Monday, March 23, 2009

How GE dug itself deep into crisis


Posted by Lauren Cappelli


By Michael Brush
MSN Money

First it was the investment banks, then the Main Street banks, then the insurance companies.
Now the financial crisis is set to topple U.S. manufacturing stalwarts, the companies that actually build things in this country, from airplane engines to medical equipment, high-end motorcycles to military aircraft.

Iconic U.S. companies such as General Electric (GE, news, msgs), Harley-Davidson (HOG, news, msgs) and Cessna aircraft manufacturer Textron (TXT, news, msgs) have seen their share prices decline by 70% or more. Normally, that would signal to smart investors that it was time to buy surefire values. But this is no normal downturn, and these companies are particularly vulnerable to the credit crisis because of their once-profitable finance arms.

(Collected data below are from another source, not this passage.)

(* ===== verification/Main.v ===== *)
(** * Entry points: [run] and [main] of the daemon, [main] of the benchmark

    The pieces of the other files in the order the two programs put them
    together: [crates/bin/src/lib.rs] and [main.rs], [crates/bench/src/main.rs].
    Standard output is the list of its lines. *)
From S2P Require Import Prelude.
From S2P Require Import Types.
From S2P Require Import Risk.
From S2P Require Import Gateway.
From S2P Require Import Daemon.
From S2P Require Import RiskConfigFile.
From S2P Require Import Workload.
From S2P Require Import Harness.
From S2P Require Import Report.
From S2P Require Import Cli.
From S2P Require Import Transport.
Local Open Scope N_scope.
Set Default Goal Selector "!".

(** ** The matching thread's core

    [pin_to_dedicated_core] of [gateway/src/matching.rs], called first in
    [run_matching_thread].  The environment and the crate core_affinity, which
    reports core ids or fails to and grants an affinity or not, are
    parameters; the result is the line on standard error and the core the
    thread is pinned to. *)

Definition MATCHING_PIN_ENV_VAR : list N := str "MATCHING_PIN".

Definition pin_to_dedicated_core (var : list N -> option (list N)) (get_core_ids : option (list N))
    (set_for_current : N -> bool) : list N * option N :=
  if decide (var MATCHING_PIN_ENV_VAR = Some (str "0"))
  then (str "matching-engine: MATCHING_PIN=0; matching thread left unpinned", None)
  else
    match get_core_ids ≫= head with
    | None => (str "matching-engine: no CPU core ids reported; matching thread not pinned", None)
    | Some core_id =>
        if set_for_current core_id
        then (str "matching-engine: matching thread pinned to core " ++ decimal core_id, Some core_id)
        else (str "matching-engine: failed to pin matching thread to core " ++ decimal core_id ++
              str "; continuing unpinned", None)
    end.

(** The thread is pinned, if at all, to the first core reported, and exactly
    when the variable does not forbid it and the system grants it. *)
Lemma pinned_core var get_core_ids set_for_current core :
  (pin_to_dedicated_core var get_core_ids set_for_current).2 = Some core <->
  var MATCHING_PIN_ENV_VAR <> Some (str "0") /\ (exists rest, get_core_ids = Some (core :: rest)) /\
  set_for_current core = true.
Proof.
  unfold pin_to_dedicated_core. case_decide; [split; [done|by intros [? _]]|].
  destruct get_core_ids as [[|c rest]|]; cbn; [split; [done|naive_solver]| |split; [done|naive_solver]].
  destruct (set_for_current c) eqn:E; cbn; naive_solver congruence.
Qed.

(** ** The daemon *)

Section daemon.
Context (creatable : Path -> bool) (read_to_string : Path -> option (list N)).

(** [File::create]: a file that may be written is made or emptied; the contents
    of files are not part of [Fs].  A socket or a directory of that name cannot
    be opened. *)
Definition file_create (path : Path) (fs : Fs) : Fs + IoError :=
  match entries fs !! path with
  | Some Directory => inr IsADirectory
  | Some (SocketFile _) => inr CannotCreate
  | Some RegularFile | None =>
      if creatable path then inl (mkFs (<[path := RegularFile]> (entries fs)) (listeners fs) (next_listener fs))
      else inr CannotCreate
  end.

(** What [run] hands to its threads, and what it has printed. *)
Record Started := mkStarted {
  started_config : RiskConfig;
  started_recording : bool;
  transport : UdsTransport;
  market_data_listener : N;
  stdout : list (list N);
}.

Definition daemon_run (order_entry_path market_data_path risk_config_path : Path) (record_path : option Path)
    (fs : Fs) : Cli Started * Fs :=
  match bind_sockets creatable order_entry_path market_data_path fs with
  | (Exit1, fs) => (Exit1, fs)
  | (Run (transport, market_data_listener), fs) =>
      let risk_config := load (read_to_string risk_config_path) in
      match (match record_path with None => inl fs | Some path => file_create path fs end) with
      | inr _ => (Exit1, fs)
      | inl fs =>
          (Run (mkStarted risk_config (bool_decide (is_Some record_path)) transport market_data_listener
             [str "matching-engine: order entry on " ++ order_entry_path ++ str ", market data on " ++ market_data_path;
              str "matching-engine: risk config max_open_orders=" ++ decimal (max_open_orders risk_config) ++
              str " max_notional=" ++ decimal (max_notional risk_config) ++
              str " price_band_pct=" ++ decimal (price_band_pct risk_config)]), fs)
      end
  end.

Definition daemon_main (args : list (list N)) (fs : Fs) : Cli Started * Fs :=
  match parse_record_path args with
  | Exit1 => (Exit1, fs)
  | Run record_path => daemon_run ORDER_ENTRY_SOCKET MARKET_DATA_SOCKET RISK_CONFIG_PATH record_path fs
  end.

End daemon.

(** Its threads, for the clients that will connect. *)
Definition started_daemon (s : Started) (clients : list (list (list N))) : Daemon :=
  daemon_new (started_config s) (started_recording s) clients.

(** ** The benchmark *)

(** The static counter is an argument and part of the result. *)
Definition temp_socket_path (label : list N) (process_id COUNTER : N) : Path * N :=
  let n := COUNTER in
  (str "/tmp/bench-" ++ label ++ str "-" ++ decimal process_id ++ str "-" ++ decimal n ++ str ".sock", fetch_add COUNTER).

(** How the retries end; [StillTrying] when the attempts given run out. *)
Inductive Retry := Connected (fs : Fs) | GaveUp | StillTrying.

(** Each attempt sees the file system of its moment and, should it fail, a
    clock. *)
Fixpoint connect_loop (path : Path) (client : Client) (deadline : N) (attempts : list (Fs * N)) : Retry :=
  match attempts with
  | [] => StillTrying
  | (fs, now) :: attempts =>
      match connect path client fs with
      | Some fs => Connected fs
      | None => if now <? deadline then connect_loop path client deadline attempts else GaveUp
      end
  end.

Definition connect_with_retry (path : Path) (client : Client) (now : N) (attempts : list (Fs * N)) : res Retry :=
  deadline ← instant_add now (5 * NANOS_PER_SEC);
  Ok (connect_loop path client deadline attempts).

Section bench.
Context `{Profile} `{HistogramLib}.

(** [harness::run]: the threads take the given actions, after which both must
    have returned. *)
Definition harness_run (w : Workload) (config : RunConfig) (start : N) (actions : list Action) : option (res RunReport) :=
  match send_interval config, harness_new w start with
  | Ok interval, Ok h =>
      match run_harness config start interval actions h with
      | Some (Ok h) =>
          match sender h, reader h with
          | SenderReturned, ReaderReturned => Some (Ok (run_report config start h))
          | _, _ => None
          end
      | Some Panic => Some Panic
      | Some OutOfFuel => Some OutOfFuel
      | None => None
      end
  | _, _ => Some Panic
  end.

Definition banner (a : Args) : list (list N) :=
  [str "bench: risk config " ++ risk_config_path a;
   str "bench: " ++ decimal (arg_messages a) ++ str " messages at " ++ decimal (arg_rate_per_sec a) ++
   str " msg/s, " ++ decimal (arg_warmup a) ++ str " warmup, mix new/cancel/cross = " ++
   decimal (new_pct (arg_mix a)) ++ str "/" ++ decimal (cancel_pct (arg_mix a)) ++ str "/" ++
   decimal (cross_pct (arg_mix a))].

Definition SEED : N := 11400714819323198485.

(** An attempt to connect comes before or after the daemon's thread has bound
    its sockets; that thread exiting ends the program.  [attempts] and [actions]
    are what the environment does, and [printed] how many lines the daemon's
    thread gets out before the program ends; [None] when they do not bring the
    program to its end.  The lines are those of the main thread and those of
    the daemon's, each in its order; how they mix is up to the scheduler. *)
Definition bench_main (creatable : Path -> bool) (read_to_string : Path -> option (list N)) (args : list (list N))
    (process_id client : N) (fs : Fs) (now : N) (attempts : list (bool * N)) (start : N) (actions : list Action)
    (printed : nat) : option (res (Cli (list (list N) * list (list N)))) :=
  match parse_args args with
  | Ok (Run a) =>
      let '(order_entry_path, counter) := temp_socket_path (str "oe") process_id 0 in
      let '(market_data_path, _) := temp_socket_path (str "md") process_id counter in
      match daemon_run creatable read_to_string order_entry_path market_data_path (risk_config_path a) None fs with
      | (Exit1, _) => Some (Ok Exit1)
      | (Run daemon, fs') =>
          match connect_with_retry order_entry_path client now
                  ((fun x => (if x.1 : bool then fs' else fs, x.2)) <$> attempts) with
          | Ok (Connected _) =>
              let config := mkRunConfig (arg_messages a) (arg_rate_per_sec a) (arg_warmup a) in
              match harness_run (workload_new (arg_mix a) SEED) config start actions with
              | Some r => Some (report ← r; lines ← print_report report; Ok (Run (banner a ++ lines, take printed (stdout daemon))))
              | None => None
              end
          | Ok GaveUp => Some (Ok Exit1)
          | Ok StillTrying => None
          | _ => Some Panic
          end
      end
  | Ok Exit1 => Some (Ok Exit1)
  | _ => Some Panic
  end.

End bench.
Lemma add_feature_establishes dc suffix f (df : DataFrame Sales.t)
    (P Q : Sales.t -> Prop) :
  Forall (fun lr => P (snd lr)) (rows df) ->
  (forall r, P r ->
     exists c, Sales.date_cell_of dc r = Some c
               /\ Spec.converted c
               /\ Q (Sales.set_time_feature (dc ++ suffix)%string
                       (Spec.derived f c) r)) ->
  exists df',
    add_feature dc suffix f df = Ok df'
    /\ Forall (fun lr => Q (snd lr)) (rows df')
    /\ (forall c, has_column df c = true -> has_column df' c = true).
Proof.
  intros HP Hf. unfold add_feature.
  match goal with
  | |- exists _, assign df ?cols ?g = _ /\ _ =>
      destruct (assign_establishes P Q df cols g HP) as (df' & Hrun & HQ & _)
  end.
  { intros r Hr. destruct (Hf r Hr) as (c & Hc & Hconv & HQ).
    rewrite Hc. destruct c as [|ts|txt]; simpl in *; try contradiction;
      eexists; split; try reflexivity; exact HQ. }
  exists df'. split; [exact Hrun|]. split; [exact HQ|].
  intros c. eapply assign_has_column. exact Hrun.
Qed.

Lemma parse_valid s ts :
  Timestamp.parse s = Some ts -> Timestamp.valid ts = true.
Proof.
  unfold Timestamp.parse.
  assert (Hcheck : forall x, Timestamp.check x = Some ts ->
                             Timestamp.valid ts = true).
  { intros x. unfold Timestamp.check.
    destruct (Timestamp.valid x) eqn:Hv; [|discriminate].
    intros Hx; inversion Hx; subst; exact Hv. }
  destruct (Timestamp.parse_date _) as [[[y m] d]|]; [|discriminate].
  destruct (skipn 10 _) as [|sep rest]; [apply Hcheck|].
  destruct (_ || _); [|discriminate].
  destruct (Timestamp.parse_time rest) as [[[hh mi] se]|]; [|discriminate].
  apply Hcheck.
Qed.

A bank by any other name . . . Involvement in the credit mayhem began innocently enough for General Electric, Harley-Davidson and Textron, evolving gradually, says Kent Mortensen, an analyst with Thrivent Financial for Lutherans:

Years ago they set up finance divisions that lent money to customers to boost sales.
After finding how easy it was to make money by acting like a bank, they branched into lending that had nothing to do with their core businesses, making loans that in many cases are now going bad. GE now funds things as varied as commercial-real-estate ventures, subprime loans, emerging market debt and credit card lending. Besides making aircraft, Textron funds golf courses, vacation resorts and recreational vehicle sales. Harley-Davidson, at least, stuck to motorcycles. But it became a big player in the asset-backed-securities market, repackaging its bike loans into debt instruments and selling them at a profit to investors. That market has vanished.

In the final stages, just like the failed investment banks and reckless homebuyers, GE and Textron got seduced by low interest rates. They borrowed more money than was good for them.